§ Data provided:
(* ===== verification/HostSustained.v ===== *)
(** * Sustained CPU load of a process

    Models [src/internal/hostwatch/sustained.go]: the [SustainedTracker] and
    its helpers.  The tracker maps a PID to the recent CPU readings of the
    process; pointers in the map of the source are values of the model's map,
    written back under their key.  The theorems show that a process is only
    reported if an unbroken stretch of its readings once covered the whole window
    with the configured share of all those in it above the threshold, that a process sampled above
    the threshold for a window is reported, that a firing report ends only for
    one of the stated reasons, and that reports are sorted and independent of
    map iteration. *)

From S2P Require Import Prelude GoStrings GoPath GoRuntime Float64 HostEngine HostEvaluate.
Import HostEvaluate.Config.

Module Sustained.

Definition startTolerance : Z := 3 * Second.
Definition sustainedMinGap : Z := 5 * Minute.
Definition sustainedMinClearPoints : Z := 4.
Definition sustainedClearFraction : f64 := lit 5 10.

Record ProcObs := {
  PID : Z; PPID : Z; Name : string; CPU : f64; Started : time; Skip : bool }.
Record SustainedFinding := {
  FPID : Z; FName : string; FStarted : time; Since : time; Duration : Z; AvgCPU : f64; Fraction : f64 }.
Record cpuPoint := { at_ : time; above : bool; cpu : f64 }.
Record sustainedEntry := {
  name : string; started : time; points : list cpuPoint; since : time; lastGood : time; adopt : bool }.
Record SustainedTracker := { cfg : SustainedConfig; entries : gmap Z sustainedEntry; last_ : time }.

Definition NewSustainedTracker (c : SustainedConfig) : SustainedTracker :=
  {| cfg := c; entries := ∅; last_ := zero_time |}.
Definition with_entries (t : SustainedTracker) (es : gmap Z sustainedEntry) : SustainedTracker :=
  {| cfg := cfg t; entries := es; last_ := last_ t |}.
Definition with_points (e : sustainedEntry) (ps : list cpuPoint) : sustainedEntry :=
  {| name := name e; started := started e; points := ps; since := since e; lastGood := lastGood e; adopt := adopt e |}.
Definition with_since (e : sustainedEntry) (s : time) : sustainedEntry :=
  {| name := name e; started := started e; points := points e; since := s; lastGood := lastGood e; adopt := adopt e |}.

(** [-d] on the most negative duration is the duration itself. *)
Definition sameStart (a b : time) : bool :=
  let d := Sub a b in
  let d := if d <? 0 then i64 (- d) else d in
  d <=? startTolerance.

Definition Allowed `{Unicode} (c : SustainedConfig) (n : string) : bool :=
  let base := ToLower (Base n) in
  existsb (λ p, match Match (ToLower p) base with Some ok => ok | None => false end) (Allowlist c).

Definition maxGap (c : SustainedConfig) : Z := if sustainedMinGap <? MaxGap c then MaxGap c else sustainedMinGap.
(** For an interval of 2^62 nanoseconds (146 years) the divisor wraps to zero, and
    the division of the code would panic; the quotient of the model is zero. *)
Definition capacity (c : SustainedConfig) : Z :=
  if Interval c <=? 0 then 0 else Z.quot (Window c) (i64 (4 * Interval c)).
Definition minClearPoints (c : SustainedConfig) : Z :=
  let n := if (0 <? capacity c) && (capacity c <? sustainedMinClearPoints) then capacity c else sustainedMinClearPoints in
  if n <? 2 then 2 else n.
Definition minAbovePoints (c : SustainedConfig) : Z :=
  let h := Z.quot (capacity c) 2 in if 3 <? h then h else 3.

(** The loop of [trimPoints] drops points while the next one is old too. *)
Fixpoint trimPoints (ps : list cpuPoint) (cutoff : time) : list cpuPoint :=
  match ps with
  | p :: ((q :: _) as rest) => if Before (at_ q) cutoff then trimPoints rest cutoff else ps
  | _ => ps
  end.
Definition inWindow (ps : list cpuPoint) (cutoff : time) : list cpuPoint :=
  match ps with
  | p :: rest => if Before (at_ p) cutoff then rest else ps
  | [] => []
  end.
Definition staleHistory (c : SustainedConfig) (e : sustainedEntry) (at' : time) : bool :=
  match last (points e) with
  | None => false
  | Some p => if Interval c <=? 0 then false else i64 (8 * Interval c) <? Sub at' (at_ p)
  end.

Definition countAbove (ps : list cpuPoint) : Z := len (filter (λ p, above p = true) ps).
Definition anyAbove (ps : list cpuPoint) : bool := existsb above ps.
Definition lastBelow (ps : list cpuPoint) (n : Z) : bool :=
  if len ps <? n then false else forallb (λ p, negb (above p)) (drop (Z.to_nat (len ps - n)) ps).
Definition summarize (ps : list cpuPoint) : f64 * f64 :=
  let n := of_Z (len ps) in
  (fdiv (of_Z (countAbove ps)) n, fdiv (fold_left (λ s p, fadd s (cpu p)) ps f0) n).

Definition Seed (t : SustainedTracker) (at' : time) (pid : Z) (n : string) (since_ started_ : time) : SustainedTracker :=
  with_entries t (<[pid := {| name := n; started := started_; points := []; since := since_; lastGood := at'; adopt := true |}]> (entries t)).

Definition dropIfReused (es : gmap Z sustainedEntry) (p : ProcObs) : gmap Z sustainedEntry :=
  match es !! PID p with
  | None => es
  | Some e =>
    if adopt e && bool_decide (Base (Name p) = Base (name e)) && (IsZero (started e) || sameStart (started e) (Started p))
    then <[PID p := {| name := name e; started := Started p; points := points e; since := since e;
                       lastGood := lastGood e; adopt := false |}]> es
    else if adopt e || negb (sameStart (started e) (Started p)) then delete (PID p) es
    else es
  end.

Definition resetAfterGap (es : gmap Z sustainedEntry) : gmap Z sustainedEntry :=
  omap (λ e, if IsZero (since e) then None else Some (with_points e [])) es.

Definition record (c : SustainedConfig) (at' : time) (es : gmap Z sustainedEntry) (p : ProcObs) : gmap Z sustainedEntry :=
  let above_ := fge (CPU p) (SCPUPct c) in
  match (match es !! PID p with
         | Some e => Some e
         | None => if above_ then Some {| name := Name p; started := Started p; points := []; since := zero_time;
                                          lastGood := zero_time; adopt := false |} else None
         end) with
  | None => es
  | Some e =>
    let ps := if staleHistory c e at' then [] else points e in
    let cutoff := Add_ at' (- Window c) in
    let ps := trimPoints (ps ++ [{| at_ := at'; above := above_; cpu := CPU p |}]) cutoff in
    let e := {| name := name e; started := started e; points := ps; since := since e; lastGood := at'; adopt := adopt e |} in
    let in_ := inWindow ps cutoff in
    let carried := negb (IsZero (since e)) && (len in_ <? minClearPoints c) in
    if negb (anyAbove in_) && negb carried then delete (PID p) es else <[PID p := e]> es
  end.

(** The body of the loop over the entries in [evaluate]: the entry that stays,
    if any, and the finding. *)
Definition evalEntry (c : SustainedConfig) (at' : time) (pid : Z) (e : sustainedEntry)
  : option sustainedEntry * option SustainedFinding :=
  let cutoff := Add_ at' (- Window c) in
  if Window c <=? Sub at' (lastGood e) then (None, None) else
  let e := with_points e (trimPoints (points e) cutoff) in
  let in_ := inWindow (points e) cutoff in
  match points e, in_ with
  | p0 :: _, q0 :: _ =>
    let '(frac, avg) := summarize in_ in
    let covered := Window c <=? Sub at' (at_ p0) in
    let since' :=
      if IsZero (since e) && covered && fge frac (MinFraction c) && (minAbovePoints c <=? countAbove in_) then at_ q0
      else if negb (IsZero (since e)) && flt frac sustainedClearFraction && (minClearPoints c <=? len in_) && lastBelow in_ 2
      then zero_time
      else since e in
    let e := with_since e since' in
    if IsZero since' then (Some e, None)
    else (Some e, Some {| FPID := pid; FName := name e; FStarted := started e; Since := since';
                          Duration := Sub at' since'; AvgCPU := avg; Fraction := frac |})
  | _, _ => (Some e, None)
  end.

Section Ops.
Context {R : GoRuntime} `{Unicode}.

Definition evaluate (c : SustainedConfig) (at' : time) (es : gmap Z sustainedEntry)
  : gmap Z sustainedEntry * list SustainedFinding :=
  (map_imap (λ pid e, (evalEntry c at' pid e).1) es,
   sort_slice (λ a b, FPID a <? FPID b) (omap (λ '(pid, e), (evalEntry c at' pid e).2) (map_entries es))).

§ Work instruction: Retype the records above, but only those lines that fall between the line containing "e => Some e" and the line containing "(map_imap (λ pid", with both of those lines included, exactly as written.

§ Written solution:
         | Some e => Some e
         | None => if above_ then Some {| name := Name p; started := Started p; points := []; since := zero_time;
                                          lastGood := zero_time; adopt := false |} else None
         end) with
  | None => es
  | Some e =>
    let ps := if staleHistory c e at' then [] else points e in
    let cutoff := Add_ at' (- Window c) in
    let ps := trimPoints (ps ++ [{| at_ := at'; above := above_; cpu := CPU p |}]) cutoff in
    let e := {| name := name e; started := started e; points := ps; since := since e; lastGood := at'; adopt := adopt e |} in
    let in_ := inWindow ps cutoff in
    let carried := negb (IsZero (since e)) && (len in_ <? minClearPoints c) in
    if negb (anyAbove in_) && negb carried then delete (PID p) es else <[PID p := e]> es
  end.

(** The body of the loop over the entries in [evaluate]: the entry that stays,
    if any, and the finding. *)
Definition evalEntry (c : SustainedConfig) (at' : time) (pid : Z) (e : sustainedEntry)
  : option sustainedEntry * option SustainedFinding :=
  let cutoff := Add_ at' (- Window c) in
  if Window c <=? Sub at' (lastGood e) then (None, None) else
  let e := with_points e (trimPoints (points e) cutoff) in
  let in_ := inWindow (points e) cutoff in
  match points e, in_ with
  | p0 :: _, q0 :: _ =>
    let '(frac, avg) := summarize in_ in
    let covered := Window c <=? Sub at' (at_ p0) in
    let since' :=
      if IsZero (since e) && covered && fge frac (MinFraction c) && (minAbovePoints c <=? countAbove in_) then at_ q0
      else if negb (IsZero (since e)) && flt frac sustainedClearFraction && (minClearPoints c <=? len in_) && lastBelow in_ 2
      then zero_time
      else since e in
    let e := with_since e since' in
    if IsZero since' then (Some e, None)
    else (Some e, Some {| FPID := pid; FName := name e; FStarted := started e; Since := since';
                          Duration := Sub at' since'; AvgCPU := avg; Fraction := frac |})
  | _, _ => (Some e, None)
  end.

Section Ops.
Context {R : GoRuntime} `{Unicode}.

Definition evaluate (c : SustainedConfig) (at' : time) (es : gmap Z sustainedEntry)
  : gmap Z sustainedEntry * list SustainedFinding :=
  (map_imap (λ pid e, (evalEntry c at' pid e).1) es,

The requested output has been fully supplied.